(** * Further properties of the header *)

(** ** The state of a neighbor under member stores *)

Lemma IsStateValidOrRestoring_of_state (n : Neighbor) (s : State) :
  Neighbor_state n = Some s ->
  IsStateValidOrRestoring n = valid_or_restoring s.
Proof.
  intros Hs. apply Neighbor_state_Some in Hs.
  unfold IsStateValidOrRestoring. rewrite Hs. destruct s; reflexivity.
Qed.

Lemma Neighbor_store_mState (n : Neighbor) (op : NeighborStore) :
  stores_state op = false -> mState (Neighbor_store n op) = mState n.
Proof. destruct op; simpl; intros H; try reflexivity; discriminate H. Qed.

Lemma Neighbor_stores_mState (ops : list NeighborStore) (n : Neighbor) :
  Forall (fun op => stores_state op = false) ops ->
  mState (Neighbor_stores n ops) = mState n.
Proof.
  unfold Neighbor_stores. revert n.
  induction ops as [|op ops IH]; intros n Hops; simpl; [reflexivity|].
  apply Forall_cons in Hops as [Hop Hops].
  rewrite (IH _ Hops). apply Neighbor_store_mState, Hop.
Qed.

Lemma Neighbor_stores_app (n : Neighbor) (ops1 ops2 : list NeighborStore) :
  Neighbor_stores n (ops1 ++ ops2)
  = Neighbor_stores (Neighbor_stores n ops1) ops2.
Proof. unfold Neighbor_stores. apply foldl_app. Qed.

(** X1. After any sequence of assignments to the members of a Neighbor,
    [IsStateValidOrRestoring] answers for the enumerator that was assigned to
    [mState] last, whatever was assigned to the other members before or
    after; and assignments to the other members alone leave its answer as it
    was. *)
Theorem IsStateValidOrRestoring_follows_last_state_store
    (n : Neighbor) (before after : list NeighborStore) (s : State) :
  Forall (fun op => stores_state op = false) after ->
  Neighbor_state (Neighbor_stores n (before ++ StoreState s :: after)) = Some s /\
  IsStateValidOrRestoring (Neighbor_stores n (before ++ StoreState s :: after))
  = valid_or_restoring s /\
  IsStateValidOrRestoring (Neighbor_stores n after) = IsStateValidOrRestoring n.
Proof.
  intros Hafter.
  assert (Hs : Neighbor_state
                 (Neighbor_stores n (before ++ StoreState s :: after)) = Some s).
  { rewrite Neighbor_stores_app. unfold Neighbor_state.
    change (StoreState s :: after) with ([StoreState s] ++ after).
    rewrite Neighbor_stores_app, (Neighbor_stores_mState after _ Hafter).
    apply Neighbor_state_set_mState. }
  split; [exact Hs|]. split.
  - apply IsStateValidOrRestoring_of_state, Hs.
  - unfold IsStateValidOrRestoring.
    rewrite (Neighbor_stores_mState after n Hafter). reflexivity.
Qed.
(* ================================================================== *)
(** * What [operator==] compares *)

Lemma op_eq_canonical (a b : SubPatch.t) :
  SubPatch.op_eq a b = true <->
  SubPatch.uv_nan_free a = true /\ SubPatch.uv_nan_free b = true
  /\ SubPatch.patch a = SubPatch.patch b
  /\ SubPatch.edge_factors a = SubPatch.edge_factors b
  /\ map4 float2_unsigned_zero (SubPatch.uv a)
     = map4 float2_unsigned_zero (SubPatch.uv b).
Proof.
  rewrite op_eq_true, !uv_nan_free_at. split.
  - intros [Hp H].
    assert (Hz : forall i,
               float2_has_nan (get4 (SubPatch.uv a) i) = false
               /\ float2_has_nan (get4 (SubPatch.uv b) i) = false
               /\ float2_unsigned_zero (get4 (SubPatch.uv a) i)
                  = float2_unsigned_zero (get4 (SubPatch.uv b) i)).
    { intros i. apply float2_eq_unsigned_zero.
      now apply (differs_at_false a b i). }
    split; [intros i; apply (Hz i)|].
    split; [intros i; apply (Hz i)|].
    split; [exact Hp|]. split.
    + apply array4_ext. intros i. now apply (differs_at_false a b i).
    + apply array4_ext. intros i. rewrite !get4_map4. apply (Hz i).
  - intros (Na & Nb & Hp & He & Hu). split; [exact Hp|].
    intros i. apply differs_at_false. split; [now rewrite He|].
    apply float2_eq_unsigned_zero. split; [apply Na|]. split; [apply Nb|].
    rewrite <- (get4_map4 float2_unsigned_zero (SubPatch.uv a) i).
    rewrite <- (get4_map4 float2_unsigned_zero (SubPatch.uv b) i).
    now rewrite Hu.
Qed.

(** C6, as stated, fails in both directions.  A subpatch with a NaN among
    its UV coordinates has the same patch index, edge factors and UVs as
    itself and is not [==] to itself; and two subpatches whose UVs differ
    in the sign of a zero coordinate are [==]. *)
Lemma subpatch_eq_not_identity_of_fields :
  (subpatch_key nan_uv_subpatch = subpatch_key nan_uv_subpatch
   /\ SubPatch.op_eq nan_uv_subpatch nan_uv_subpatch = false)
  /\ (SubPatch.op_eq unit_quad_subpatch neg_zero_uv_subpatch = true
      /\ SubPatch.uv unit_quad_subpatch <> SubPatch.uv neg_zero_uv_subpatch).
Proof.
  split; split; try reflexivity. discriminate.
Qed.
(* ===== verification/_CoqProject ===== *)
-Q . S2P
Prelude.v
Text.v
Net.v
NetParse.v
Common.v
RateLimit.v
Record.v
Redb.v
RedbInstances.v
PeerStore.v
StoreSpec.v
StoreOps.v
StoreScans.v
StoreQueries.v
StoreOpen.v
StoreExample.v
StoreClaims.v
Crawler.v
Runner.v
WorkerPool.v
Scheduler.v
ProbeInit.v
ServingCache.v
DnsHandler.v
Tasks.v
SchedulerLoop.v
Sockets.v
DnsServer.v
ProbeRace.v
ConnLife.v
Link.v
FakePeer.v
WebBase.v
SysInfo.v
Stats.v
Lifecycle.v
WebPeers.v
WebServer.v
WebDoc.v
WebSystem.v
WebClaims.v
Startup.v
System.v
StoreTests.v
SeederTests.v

▶ [Exercise]: Find the word "assigned" in the entries. Copy each line that holds it.

▶ [Answer space]:
    [IsStateValidOrRestoring] answers for the enumerator that was assigned to
    [mState] last, whatever was assigned to the other members before or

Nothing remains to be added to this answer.